3D-Molecular interactions of amino-acid residues of HIV-1 reverse transcriptase with top compounds and standard drugs. (a) rosmarinic acid, (b) evafirenz, (c) arctigenin, (d) luteolin, (e) anolignan A, and (f) quercetin
The NNRTIs, also known as allosteric inhibitors, bind to a hydrophobic pocket (non-nucleoside inhibitor-binding pocket; NNIBP) distal to the active site within RT. Binding to the NNIBP alters the shape of the RT active site, thereby inhibiting viral DNA synthesis. Overall, the NNIBP is predominantly hydrophobic and comprises two subunits, the p66 subunit having the LEU 100, LYS 101, LYS 103, VAL 106, THR 107, VAL 108, VAL 179, TYR 181, TYR 188, VAL 189, GLY 190, PHE 227, LEU 234, TRP 229, TYR 234, and TYR 318 amino acid residues, and the p51 subunit having only one amino acid residue, GLU 138 [28, 29, 39, 40]. The p66 subunit of HIV-1 RT enzyme contains both the polymerase domain (responsible for DNA synthesis) and the RNase H domain (involved in degrading the RNA template). Therefore, the interaction of phytochemical compounds with the amino acid residues of the p66 subunit is critical for inhibiting viral DNA synthesis [28, 29, 39, 40]. The top two compounds, Rosmarinic acid and arctigenin, were observed to possess similar hydrophobic interactions as the standard drug with the following residues: PRO 95, TYR 181, VAL 179, TYR 188, LEU 100, TYR 318, VAL 106, PRO 236, LEU 234, PHE 227, and TRP 229, contributing to their higher binding affinity at the allosteric site of HIV-1 RT enzyme. Thereby, inducing conformational changes in the active site of the enzyme. Additionally, this interaction provides a strong basis for their anti-HIV-1 inhibitory activity.

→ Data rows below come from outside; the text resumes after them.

(* ===== verification/KheapBlock.v ===== *)
(** A block of the kernel heap: its well-formedness, the search for free
    sections, and what taking and giving back sections does to it. *)
From stdpp Require Import base numbers list.
From Stdlib Require Import ZArith Lia.
From S2P Require Import Prelude Kernel Bitset Alloc Asa KPaging Kheap.

(** * Well-formed blocks *)

Definition n_sections (b : kheap_block) : Z := bs_length (used_sections b).

(** The sections that hold the header and the two bitsets. *)
Definition meta_sections (b : kheap_block) : Z := block_size b / 1024 + 3.

Definition block_end (b : kheap_block) : Z := block_start b + block_size b.

Record block_ok (b : kheap_block) : Prop := BlockOk {
  bo_start : reserved_pages * PAGE_SIZE ≤ block_start b ∧ block_start b mod PAGE_SIZE = 0;
  bo_size : 0 < block_size b ∧ block_size b mod PAGE_SIZE = 0;
  bo_end : block_end b ≤ n_kernel_pages * PAGE_SIZE;
  bo_section : section_size b = 16;
  bo_used : bs_wf (used_sections b) ∧ bs_length (used_sections b) = block_size b / 16;
  bo_delims : bs_wf (delimiters b) ∧ bs_length (delimiters b) = block_size b / 16;
  bo_meta : ∀ n, 0 ≤ n < meta_sections b →
    bit (used_sections b) n = true ∧ bit (delimiters b) n = false;
  bo_free : free_sections b = count_clear (used_sections b);
  bo_first : 0 ≤ first_free_section b ≤ n_sections b;
  bo_sub : ∀ n, 0 ≤ n → bit (delimiters b) n = true → bit (used_sections b) n = true
}.

(** ** The abstract view: allocations *)

(** Sections [lo, hi) are an allocation: in use, with the delimiter at the last
    section and nowhere before it. *)
Definition live (b : kheap_block) (lo hi : Z) : Prop :=
  0 ≤ lo < hi ∧ hi ≤ n_sections b ∧
  (∀ n, lo ≤ n < hi → bit (used_sections b) n = true) ∧
  (∀ n, lo ≤ n < hi - 1 → bit (delimiters b) n = false) ∧
  bit (delimiters b) (hi - 1) = true.

(** Blocks are the same up to the state of their sections. *)
Definition same_frame (b b' : kheap_block) : Prop :=
  block_start b' = block_start b ∧ block_size b' = block_size b.

(** [b'] is [b] with the [n] sections from [f] on taken as one allocation. *)
Record takes_sections (b b' : kheap_block) (f n : Z) : Prop := TakesSections {
  ts_frame : same_frame b b';
  ts_range : meta_sections b ≤ f ∧ 1 ≤ n ∧ f + n ≤ n_sections b;
  ts_clear : ∀ j, f ≤ j < f + n → bit (used_sections b) j = false;
  ts_used : range_update (used_sections b) (used_sections b') f (f + n) true;
  ts_delims : range_update (delimiters b) (delimiters b') (f + n - 1) (f + n) true;
  ts_free : free_sections b' = free_sections b - n
}.

(** [b'] is [b] with the allocation [lo, hi) given back. *)
Record gives_sections (b b' : kheap_block) (lo hi : Z) : Prop := GivesSections {
  gs_frame : same_frame b b';
  gs_used : range_update (used_sections b) (used_sections b') lo hi false;
  gs_delims : range_update (delimiters b) (delimiters b') (hi - 1) hi false;
  gs_free : free_sections b' = free_sections b + (hi - lo)
}.

(** * Lemmas *)

Section block.
Context (b : kheap_block) (Hb : block_ok b).

Lemma block_bounds :
  n_sections b = 256 * (block_size b / 4096) ∧ block_size b = 16 * n_sections b ∧
  1 ≤ block_size b / 4096 < 2 ^ 18 ∧ 0 < block_start b ∧ block_end b < 2 ^ 30 ∧
  meta_sections b = 4 * (block_size b / 4096) + 3 ∧ meta_sections b ≤ n_sections b.
Proof.
  destruct Hb as [[H1 _] [H2 H3] H4 _ [_ H5] _ _ _ _ _]. unfold meta_sections, n_sections, block_end in *.
  change (reserved_pages * PAGE_SIZE) with 1556480 in H1.
  change (n_kernel_pages * PAGE_SIZE) with 1073737728 in H4. unfold PAGE_SIZE in *.
  rewrite H5. div_lia.
Qed.

Lemma max_free_space_spec : max_free_space b = block_size b - 40 - 64 * (block_size b / 4096).
Proof.
  destruct block_bounds as (Hn & Hs & Hp & Hs0 & He & _). unfold max_free_space, block_end in *.
  destruct Hb as [_ _ _ _ [_ Hu] [_ Hd] _ _ _ _].
  unfold n_sections in *. rewrite Hd, <- Hu, Hn.
  replace (256 * (block_size b / 4096) / 32) with (8 * (block_size b / 4096)) by div_lia.
  set (P := block_size b / 4096) in *. unfold sizeof_kheap_block.
  rewrite (u32_small (8 * P * 4)) by (unfold is_u32; lia).
  rewrite (u32_small (block_size b - 40)) by (unfold is_u32; lia).
  rewrite (u32_small (block_size b - 40 - _)) by (unfold is_u32; lia).
  rewrite u32_small by (unfold is_u32; lia). lia.
Qed.
End block.

(** ** The search *)

(** Whatever the search returns is a run of clear sections; it does not wrap
    around. *)
Lemma section_scan_spec used ffs n :
  bs_wf used → 0 < bs_length used < 2 ^ 30 → 0 ≤ ffs ≤ bs_length used → 1 ≤ n →
  wp (for_return 0 (bs_length used) (section_scan_step used ffs n) (0, 0)) (λ r,
    match r with
    | Return f => 0 ≤ f ∧ f + n ≤ bs_length used ∧ ∀ j, f ≤ j < f + n → bit used j = false
    | Continue _ => True
    end).
Proof.
  intros Hwf HL Hffs Hn. set (L := bs_length used) in *. set (s0 := ffs mod L).
  assert (Hs0 : 0 ≤ s0 < L) by (apply Z.mod_pos_bound; lia).
  set (idx := λ k, if s0 + k <? L then s0 + k else s0 + k - L).
  assert (Hidx : ∀ k, 0 ≤ k < L → (ffs ⊕ k) mod L = idx k ∧ 0 ≤ idx k < L).
  { intros k Hk. rewrite u32_small by (unfold is_u32; lia). unfold idx.
    rewrite <- Zplus_mod_idemp_l. fold s0.
    destruct (Z.ltb_spec (s0 + k) L); [rewrite Z.mod_small by lia; lia|].
    split; [|lia]. rewrite <- (Z.mod_small (s0 + k - L) L) by lia.
    by rewrite <- (Z_mod_plus_full (s0 + k - L) 1 L), Z.mul_1_l, Z.sub_add. }
  apply (wp_for_return (λ k '(ff, c),
    0 ≤ c < n ∧ c ≤ k ∧ (n = 1 → ff = 0) ∧ (ff = 0 ∨ ∃ k', 0 ≤ k' < k ∧ ff = idx k') ∧
    (c = 0 ∨
     (0 ≤ ff ∧ idx (k - 1) = ff + c - 1 ∧ ff + c ≤ L ∧ ∀ j, ff ≤ j < ff + c → bit used j = false) ∨
     (c = 1 ∧ 1 < n ∧ L ≤ s0 + (k - 1) ∧ s0 ≤ ff)))).
  - lia.
  - split_and!; [lia|lia|lia|done|by left|by left].
  - intros k [ff c] Hk (Hc & Hck & Hone & Hff & Hst). unfold section_scan_step.
    rewrite umod_pos, Ret_bind by (fold L; lia). fold L.
    destruct (Hidx k Hk) as [-> Hi].
    destruct (bitset_get_bit_spec used Hwf (idx k) Hi) as (v & -> & Hv). rewrite Ret_bind.
    unfold truthy in Hv. destruct (Z.eqb_spec v 0); simpl in Hv.
    2:{ apply wp_ret. split_and!; [lia|lia|lia|done| |by left].
        destruct Hff as [|(k' & ? & ?)]; [by left|right; exists k'; split; [lia|done]]. }
    destruct (Z.ltb_spec (idx k) ff) as [Hlt|Hge].
    + (* wrapped around, past an earlier candidate *)
      destruct Hff as [|(k' & Hk' & ->)]; [lia|].
      assert (Hw : L ≤ s0 + k ∧ s0 ≤ idx k').
      { unfold idx in *. destruct (Z.ltb_spec (s0 + k) L), (Z.ltb_spec (s0 + k') L); lia. }
      assert (1 < n) by (destruct (decide (n = 1)); [|lia]; specialize (Hone ltac:(done)); lia).
      change (0 ⊕ 1) with 1. destruct (Z.eqb_spec 1 n); [lia|]. apply wp_ret.
      split_and!; [lia|lia|lia|lia|right; exists k'; split; [lia|done]|].
      right. right. split_and!; [done|lia|lia|lia].
    + destruct (Z.eqb_spec c 0) as [->|Hc0].
      * change (0 ⊕ 1) with 1. destruct (Z.eqb_spec 1 n) as [<-|].
        { apply wp_ret. split_and!; [lia|lia|]. intros j Hj. by replace j with (idx k) by lia. }
        apply wp_ret. split_and!; [lia|lia|lia|lia|right; exists k; split; [lia|done]|].
        right. left. replace (k + 1 - 1) with k by lia.
        split_and!; [lia|lia|lia|]. intros j Hj. by replace j with (idx k) by lia.
      * rewrite u32_small by (unfold is_u32; lia).
        destruct Hst as [?|[(Hff0 & Hprev & Hend & Hclear)|(Hc1 & _ & Hwrap & Hs)]]; [done| |].
        2:{ exfalso. unfold idx in Hge. destruct (Z.ltb_spec (s0 + k) L); lia. }
        assert (Hnext : idx k = ff + c).
        { unfold idx in *. destruct (Z.ltb_spec (s0 + k) L), (Z.ltb_spec (s0 + (k - 1)) L); lia. }
        assert (Hclear' : ∀ j, ff ≤ j < ff + (c + 1) → bit used j = false).
        { intros j Hj. destruct (decide (j = idx k)) as [->|]; [done|]. apply Hclear. lia. }
        destruct (Z.eqb_spec (c + 1) n) as [<-|].
        { apply wp_ret. split_and!; [lia|lia|done]. }
        apply wp_ret. replace (k + 1 - 1) with k by lia. split_and!; [lia|lia|lia|done| |].
        { destruct Hff as [|(k' & ? & ?)]; [by left|right; exists k'; split; [lia|done]]. }
        right. left. split_and!; [lia|lia|lia|done].
  - intros [ff c] _. done.
Qed.

(** A run that starts at the hint is found at once. *)
Lemma section_scan_hit used ffs n :
  bs_wf used → 0 < bs_length used < 2 ^ 30 → 0 ≤ ffs → 1 ≤ n → ffs + n ≤ bs_length used →
  (∀ j, ffs ≤ j < ffs + n → bit used j = false) →
  for_return 0 (bs_length used) (section_scan_step used ffs n) (0, 0) = Ret (Return ffs).
Proof.
  intros Hwf HL Hffs Hn Hfit Hclear.
  assert (H : wp (for_return 0 (bs_length used) (section_scan_step used ffs n) (0, 0))
                (λ r, r = Return ffs)).
  { apply (wp_for_return (λ k '(ff, c), k < n ∧ c = k ∧ (k = 0 → ff = 0) ∧ (0 < k → ff = ffs)));
      [lia|lia| |].
    - intros k [ff c] Hk (Hkn & -> & Hz & Hp). unfold section_scan_step.
      rewrite umod_pos, Ret_bind by lia. rewrite u32_small by (unfold is_u32; lia).
      rewrite Z.mod_small by lia.
      destruct (bitset_get_bit_spec used Hwf (ffs + k)) as (v & -> & Hv); [lia|]. rewrite Ret_bind.
      rewrite Hclear in Hv by lia. apply truthy_false in Hv as ->. rewrite Z.eqb_refl.
      destruct (decide (k = 0)) as [->|Hk0].
      + rewrite Hz by done. destruct (Z.ltb_spec (ffs + 0) 0); [lia|]. rewrite Z.eqb_refl.
        change (0 ⊕ 1) with 1. rewrite Z.add_0_r. case_bool; apply wp_ret; [done|].
        split_and!; [lia|lia|lia|done].
      + rewrite Hp by lia. destruct (Z.ltb_spec (ffs + k) ffs); [lia|].
        destruct (Z.eqb_spec k 0); [done|]. rewrite u32_small by (unfold is_u32; lia).
        case_bool; apply wp_ret; [done|]. split_and!; [lia|lia|lia|done].
    - intros [ff c] (? & _). lia. }
  apply wp_inv in H as (r & -> & ->). done.
Qed.

(** ** Marking sections *)

(** Storing a full word marks its 32 entries. *)
Lemma fill_word b j :
  bs_wf b → 0 ≤ j → j mod 32 = 0 → j + 32 ≤ bs_length b →
  ∃ ws, array_set (bs_start b) (j / 32) 0xFFFFFFFF = Ret ws ∧
        range_update b (Bitset (bs_length b) ws) j (j + 32) true.
Proof.
  intros [Hl Hw Hu] Hj Hmod Hfit. assert (Hq : j = 32 * (j / 32)) by div_lia.
  rewrite array_set_in by div_lia. eexists. split; [done|]. split_and!.
  - split; simpl; [done| |].
    + by rewrite length_insert.
    + apply Forall_insert; [done|]. by vm_compute.
  - done.
  - intros n Hn. unfold bit. simpl. destruct (word_index n Hn) as (Hn1 & Hn2 & Hn3).
    destruct (decide (n / 32 = j / 32)) as [He|Hne].
    + rewrite He, list_lookup_insert_eq by div_lia. simpl. case_decide; [|lia].
      change 0xFFFFFFFF with (Z.ones 32). apply Z.ones_spec_low. lia.
    + rewrite list_lookup_insert_ne by lia. case_decide; [lia|done].
Qed.

Lemma mark_sections_spec fuel j hi b :
  bs_wf b → 0 ≤ j ≤ hi → hi ≤ bs_length b → hi < 2 ^ 31 → (Z.to_nat (hi - j) < fuel)%nat →
  wp (mark_sections fuel j hi b) (λ b', range_update b b' j hi true).
Proof.
  intros Hwf. revert j b Hwf. induction fuel as [|fuel IH]; intros j b Hwf Hj Hhi Hmax Hfuel; [lia|].
  cbn [mark_sections]. destruct (Z.ltb_spec j hi).
  2:{ apply wp_ret. replace hi with j by lia. by apply range_update_refl. }
  rewrite (u32_small (j + 32)), (u32_small (j + 1)) by (unfold is_u32; lia).
  destruct (Z.eqb_spec (j mod 32) 0); simpl; [destruct (Z.ltb_spec (j + 32) hi)|].
  - destruct (fill_word b j Hwf) as (ws & -> & Hup); [lia|done|lia|]. rewrite Ret_bind.
    pose proof Hup as (Hwf' & Hl' & _).
    eapply wp_mono; [apply IH; [done|lia|rewrite Hl'; lia|lia|lia]|]. intros b' Hb'.
    eapply range_update_trans; [|done..]. lia.
  - destruct (bitset_set_bit_spec b Hwf j) as (b' & -> & Hup); [lia|]. rewrite Ret_bind.
    pose proof Hup as (Hwf' & Hl' & _).
    eapply wp_mono; [apply IH; [done|lia|rewrite Hl'; lia|lia|lia]|]. intros b'' Hb''.
    eapply range_update_trans; [|done..]. lia.
  - destruct (bitset_set_bit_spec b Hwf j) as (b' & -> & Hup); [lia|]. rewrite Ret_bind.
    pose proof Hup as (Hwf' & Hl' & _).
    eapply wp_mono; [apply IH; [done|lia|rewrite Hl'; lia|lia|lia]|]. intros b'' Hb''.
    eapply range_update_trans; [|done..]. lia.
Qed.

The molecular docking results obtained in this study are consistent with those from previous literature. For instance, the results obtained from the paper titled “Identification of the novel drug target for the treatment of HIV by using the Bioinformatics approach” showed that out of the six bioactive compounds isolated from the aerial parts of Salvia Officinalis, Origanum vulgare and Thymus vulgaris, rosmarinic acid exhibited the highest binding affinity across six target proteins (3LII, 1HD2, 1QS4, 5CDQ, 3MNG and 2IOK) [41]. Similarly, of the 15 ligands evaluated for antiviral activity in this study titled “HIV-1-RT inhibition activity of Satureja spicigera (C.KOCH) BOISS. Aqueous extract and docking studies of phenolic compounds identified by RP-HPLC-DAD,” rosmarinic acid was among the top three ligands with the highest docking scores [42]. These reports highlight the therapeutic potential of rosmarinic acid as a promising candidate for the discovery of antiviral drugs.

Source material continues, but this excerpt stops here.